The personal affronts and microaggressions people of color, like me, learn to endure are like traversing life on a steeple chase course; leaping and avoiding hazards becomes a part of life. Pro wrestling has always been full of racist stereotyping and living memes, but the choreographed matches avoided the illusion of politics for the most part. Although the “sport” has moved past the hard-skulled negro and warpath-dancing Indians, it still has problems with systemic racism that mirrors society. The current vogue is the feigned whooping savagery of Somoans and other Pacific Islanders.
Sean Morley is a now run-of-the-mill older wrestler who had his moment in the sun and is holding on for the next paycheck. The major wrestling organizations, WWE and AEW, put many more senior wrestlers to pasture. Morley is making a living on what is known as the independent circuit. They work in small gymnasiums, school auditoriums, outdoor fairs, etc. Some may remember his persona as Val Venis (sic), a porn star renowned for his sexual prowess and machismo. Morley—or Venis—is complaining that he cannot get work now because of his political view on the LGBTQIA+ community. Morley tweeted recently:
“Hello wrestling fans. Just a heads up. I will finish up obligations on my next 2 appearances(I wont say when or where until the day of as the LGBTQ+++XYZ nutjobs like to threaten promoters for booking me). As of today, I will no longer be taking any further public bookings for the forseeable future. Tired of being booked & then canceled due to my political positions. Thanks.”
People like Morley and the current GOP “originalists” fail to realize that the human rights and dignity of people different from them are not a political Irish Whip to be bounced off the ropes and bodyslammed. Society has been lulled into formulating every discussion as a political debate. The human rights of others are not up for debate. The problems lie with the holders of bigoted ideas, not politics. Slavery did not end because men debated the civil rights of the enslaved as a political question. It ended because a violent war was no longer tenable, formerly enslaved people reached their breaking point, and abolitionists won the debate on morality. Of course, the issue was much more complicated, but the idea that only politics drove the change is foolish.

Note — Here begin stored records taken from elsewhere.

(** A message that was in inbox/new and is no longer there when all claimers have returned
    has been claimed by one of them, which knows it: the claim is never lost between them,
    even when the syncs after the rename failed. *)
Theorem claim_has_winner e qs w ps' w' a f :
  Forall (fun q => dr_at (q_root q) = []) qs ->
  rtc (pstep e) (claimer <$> qs, w) (ps', w') ->
  Forall (fun p => exists o, p = Ret o) ps' ->
  dents (tr w) !! box_path a "new" f <> None -> dents (tr w') !! box_path a "new" f = None ->
  exists i q o, qs !! i = Some q /\ q_agent q = a /\ q_file q = f /\
    ps' !! i = Some (Ret o) /\ won o = true.
Proof.
  intros Hqs Hsteps Hdone Hthere Hgone.
  pose proof (claimers_init a f qs w Hqs) as Hinv.
  apply (pool_inv_steps e _ _ _ _ _ _ _ _ Hinv) in Hsteps as [_ _ _ Hpost _].
  destruct (Hpost Hthere Hgone) as (i & p & (q & Hq & <- & <-) & Hp & Hw).
  rewrite Forall_lookup in Hdone. destruct (Hdone i p Hp) as [o ->]. by exists i, q, o.
Qed.

Lemma claim_has_winner_witness :
  exists i o, pool_result race.1 i = Some o /\ won o = true.
Proof.
  destruct (claim_has_winner quiet_env racers _ race.1 race.2 "bob" "m.md" ltac:(repeat constructor)
    race_steps) as (i & q & o & _ & _ & _ & Hp & Hw).
  - assert (forallb (fun p => match p with Ret _ => true | _ => false end) race.1 = true) as H
      by (vm_compute; reflexivity).
    rewrite forallb_forall in H. apply Forall_forall. intros p Hp%list_elem_of_In%H.
    destruct p as [o|]; [by exists o|discriminate Hp].
  - vm_compute. discriminate.
  - vm_compute. reflexivity.
  - exists i, o. unfold pool_result. rewrite Hp. by split.
Defined.

(** C21: Claiming never loses the message: if it was in inbox/new, and not in inbox/cur, when
    the claimers started, then at every point of every interleaving, under any I/O failures,
    its whole content is in exactly one of the two. *)
Theorem claim_retains_message e qs w ps' w' a f d :
  Forall (fun q => dr_at (q_root q) = []) qs ->
  rtc (pstep e) (claimer <$> qs, w) (ps', w') ->
  retained a f d (tr w) -> retained a f d (tr w').
Proof.
  intros Hqs Hsteps. eapply retained_steps; [|exact Hsteps]. by apply claimers_init.
Qed.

The Native Americans did not lose their lives and rights because of politics; it was a fight for land and profits. The Japanese internment during World War II was not over politics; it was outsized fear, xenophobia, and racism. As in the past, Sean Morley feels his bigotry can live through the fisheye view of politics, where everything is distorted and oversized. Be careful of people who want to ban books but not equip teachers. Watch out when people tell you that voting needs to be fairly regulated but gerrymander(s) people of color out of participation. Take caution when people protest Drag Queen story hour but not against the guns that kill school kids. That mentality justified the genocide of the first Natives, slavery, Internment, and Jim Crow. None of those things were about politics; they were driven by avarice, fear, xenophobia, and racism, not politics.